WORK INSTRUCTION
Would you please copy the part of the material below that opens with the line containing "from the root. *)" and closes with the line containing "Definition Tree : Type := list Datum."? Copy it exactly, and only it.

::::::::

(** * Circular navigation: state store, display calculator and scene reconcilers

    A shallow embedding of the JavaScript sources of the circular navigation
    widget (StateManager, DisplayManager, NodeManager, PathManager,
    OuterElementManager, CircularNavManager) together with the properties
    that the design document states about them.

    Conventions of the embedding:
    - a JavaScript object used as a record of named fields is a finite map
      from property names to values ([gmap string Value]); an object literal
      whose key order is observable is an association list;
    - object identity ([===] on objects) is equality of references;
    - a method that suspends ([async]/[await]) is run to completion: the
      scheduler interleaves nothing else while a call is in flight, unless a
      definition says otherwise (the reconcilers expose the suspension point);
    - numbers are exact integers or rationals;
    - [Date.now()] reads a logical clock that only moves between calls. *)

From Stdlib Require Import ZArith QArith Qround Qminmax String Ascii List Bool Lia Lqa.
From stdpp Require Import base gmap strings list.

Open Scope Z_scope.

(* ===================================================================== *)
(** * Part I: definitions                                                 *)
(* ===================================================================== *)

(** ** JavaScript values *)

Module JS.

(** The values that reach the state store.  Objects (hierarchy nodes, data
    roots, dimension records, errors raised by collaborators, the
    [contentLoaded] set) are references; [VTypeError] is an error object
    raised by the runtime inside the modelled code (property access on
    [null], call of something that is not a function). *)
Inductive Value : Type :=
| VUndefined
| VNull
| VBool (b : bool)
| VNum (z : Z)
| VStr (s : string)
| VRef (a : nat)
| VTypeError (msg : string).

#[global] Instance Value_eq_dec : EqDecision Value.
Proof. solve_decision. Defined.

(** [a !== b] *)
Definition strict_ne (a b : Value) : bool := bool_decide (a ≠ b).

(** Conversion of a value to a boolean, as [if (v)] and [!v] do it. *)
Definition truthy (v : Value) : bool :=
  match v with
  | VUndefined | VNull => false
  | VBool b => b
  | VNum z => negb (z =? 0)
  | VStr s => negb (bool_decide (s = ""%string))
  | VRef _ | VTypeError _ => true
  end.

(** A plain object: property name to value.  Reading a property that is not
    there gives [undefined]. *)
Definition get (o : gmap string Value) (k : string) : Value :=
  default VUndefined (o !! k).

(** [{...o, ...p}] for an object literal [p] given as the list of its
    properties in source order: later properties win. *)
Definition assign (o : gmap string Value) (p : list (string * Value))
  : gmap string Value :=
  foldl (fun acc kv => <[kv.1 := kv.2]> acc) o p.

(** [Object.keys(p)]: each key once, in order of first appearance. *)
Definition keys (p : list (string * Value)) : list string :=
  remove_dups (p.*1).

(** [p[k]] for the object literal [p]. *)
Definition prop (p : list (string * Value)) (k : string) : Value :=
  get (assign ∅ p) k.

End JS.

(** ** Hierarchy nodes and link edges *)

Module Hierarchy.

(** A node of the laid-out hierarchy, as the predicates read it: its depth
    and its parent (another node, or [null]).  Nodes are heap objects named
    by their address; [===] on nodes is equality of addresses. *)
Record HNode : Type := mkHNode {
  depth : nat;
  parent : option nat
}.

Definition Heap : Type := nat -> HNode.

(** A link [{source, target}]. *)
Record Link : Type := mkLink {
  source : nat;
  target : nat
}.

#[global] Instance Link_eq_dec : EqDecision Link.
Proof. solve_decision. Defined.

(** [a === b] where [a] is a node and [b] a node or [null]. *)
Definition same (a : nat) (b : option nat) : bool :=
  match b with
  | Some b' => Nat.eqb a b'
  | None => false
  end.

(** [a === b] where both may be [null]. *)
Definition same_opt (a b : option nat) : bool :=
  match a, b with
  | Some a', Some b' => Nat.eqb a' b'
  | None, None => true
  | _, _ => false
  end.

(** [n.parent?.parent] *)
Definition grandparent (h : Heap) (n : nat) : option nat :=
  match parent (h n) with
  | Some p => parent (h p)
  | None => None
  end.

(** The design document's "active path": the sequence of edges from the
    root to the selected node, obtained by climbing [k] parent pointers. *)
Fixpoint pathEdges (h : Heap) (k : nat) (n : nat) : list Link :=
  match k with
  | O => []
  | S k' =>
      match parent (h n) with
      | None => []
      | Some p => pathEdges h k' p ++ [mkLink p n]
      end
  end.

(** The edges from the root to [s]: a node of depth [d] is [d] edges away
    from the root. *)
Definition activePath (h : Heap) (s : option nat) : list Link :=
  match s with
  | None => []
  | Some n => pathEdges h (depth (h n)) n
  end.

(** The design document's wording of "active": the link lies on the path
    from the root to the selection. *)
Definition onActivePath (h : Heap) (l : Link) (s : option nat) : Prop :=
  l ∈ activePath h s.

(** The design document's wording of "sibling": the link shares the source
    of an edge of the active path but leads to a different target. *)
Definition besideActivePath (h : Heap) (l : Link) (s : option nat) : Prop :=
  ∃ e, e ∈ activePath h s ∧ source l = source e ∧ target l ≠ target e.

(** The tree of the design document's example scenario, with one more
    leaf: root [R] (address 0) with children [A] (1) and [B] (2); [A] has
    children [C] (3) and [D] (4); [B] has child [E] (5). *)
Definition exampleTree : Heap := fun a =>
  match a with
  | 1%nat | 2%nat => mkHNode 1 (Some 0%nat)
  | 3%nat | 4%nat => mkHNode 2 (Some 1%nat)
  | 5%nat => mkHNode 2 (Some 2%nat)
  | _ => mkHNode 0 None
  end.

End Hierarchy.

(** ** The rendered scene: keyed elements and data joins *)

Module Scene.

(** A node of the hierarchy as the reconcilers read it: [data.id], [depth]
    and the id of its parent.  A tree is the list [data.descendants()];
    ids are unique within a tree. *)
Record Datum : Type := mkDatum {
  id : string;
  depth : nat;
  parentId : option string
}.

Definition Tree : Type := list Datum.

(** [data.links()]: one link per node that has a parent, keyed by
    [`${source.data.id}-${target.data.id}`]. *)
Definition linkKeys (tree : Tree) : list string :=
  flat_map
    (fun d =>
       match parentId d with
       | Some p => [p +:+ "-" +:+ id d]
       | None => []
       end)
    tree.

(** An element of the drawing surface: the key of the datum bound to it,
    the identity of the element, and whether an exit transition that ends
    with its removal is running on it. *)
Record Element : Type := mkElement {
  key : string;
  node : nat;
  leaving : bool
}.

(** A transition that was started: its kind and the key of its element. *)
Inductive Animation : Type :=
| Anim (kind : string) (key : string).

(** The elements of one kind ([g.node], [path.link], ...) in document
    order, and the identity the next created element gets. *)
Record Layer : Type := mkLayer {
  elements : list Element;
  fresh : nat
}.

Definition memb (k : string) (ks : list string) : bool := bool_decide (k ∈ ks).

(** The three parts of [selectAll(...).data(keys, key)]: the keys with no
    element (enter), the elements whose key is in the data (update), the
    elements whose key is not (exit). *)
Definition entering (l : Layer) (keys : list string) : list string :=
  List.filter (fun k => negb (memb k (map key (elements l)))) keys.

Definition updating (l : Layer) (keys : list string) : list string :=
  List.filter (fun k => memb k (map key (elements l))) keys.

Definition exiting (l : Layer) (keys : list string) : list string :=
  List.filter (fun k => negb (memb k keys)) (map key (elements l)).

::::::::

EXPECTED ANSWER
    from the root. *)
Definition activePath (h : Heap) (s : option nat) : list Link :=
  match s with
  | None => []
  | Some n => pathEdges h (depth (h n)) n
  end.

(** The design document's wording of "active": the link lies on the path
    from the root to the selection. *)
Definition onActivePath (h : Heap) (l : Link) (s : option nat) : Prop :=
  l ∈ activePath h s.

(** The design document's wording of "sibling": the link shares the source
    of an edge of the active path but leads to a different target. *)
Definition besideActivePath (h : Heap) (l : Link) (s : option nat) : Prop :=
  ∃ e, e ∈ activePath h s ∧ source l = source e ∧ target l ≠ target e.

(** The tree of the design document's example scenario, with one more
    leaf: root [R] (address 0) with children [A] (1) and [B] (2); [A] has
    children [C] (3) and [D] (4); [B] has child [E] (5). *)
Definition exampleTree : Heap := fun a =>
  match a with
  | 1%nat | 2%nat => mkHNode 1 (Some 0%nat)
  | 3%nat | 4%nat => mkHNode 2 (Some 1%nat)
  | 5%nat => mkHNode 2 (Some 2%nat)
  | _ => mkHNode 0 None
  end.

End Hierarchy.

(** ** The rendered scene: keyed elements and data joins *)

Module Scene.

(** A node of the hierarchy as the reconcilers read it: [data.id], [depth]
    and the id of its parent.  A tree is the list [data.descendants()];
    ids are unique within a tree. *)
Record Datum : Type := mkDatum {
  id : string;
  depth : nat;
  parentId : option string
}.

Definition Tree : Type := list Datum.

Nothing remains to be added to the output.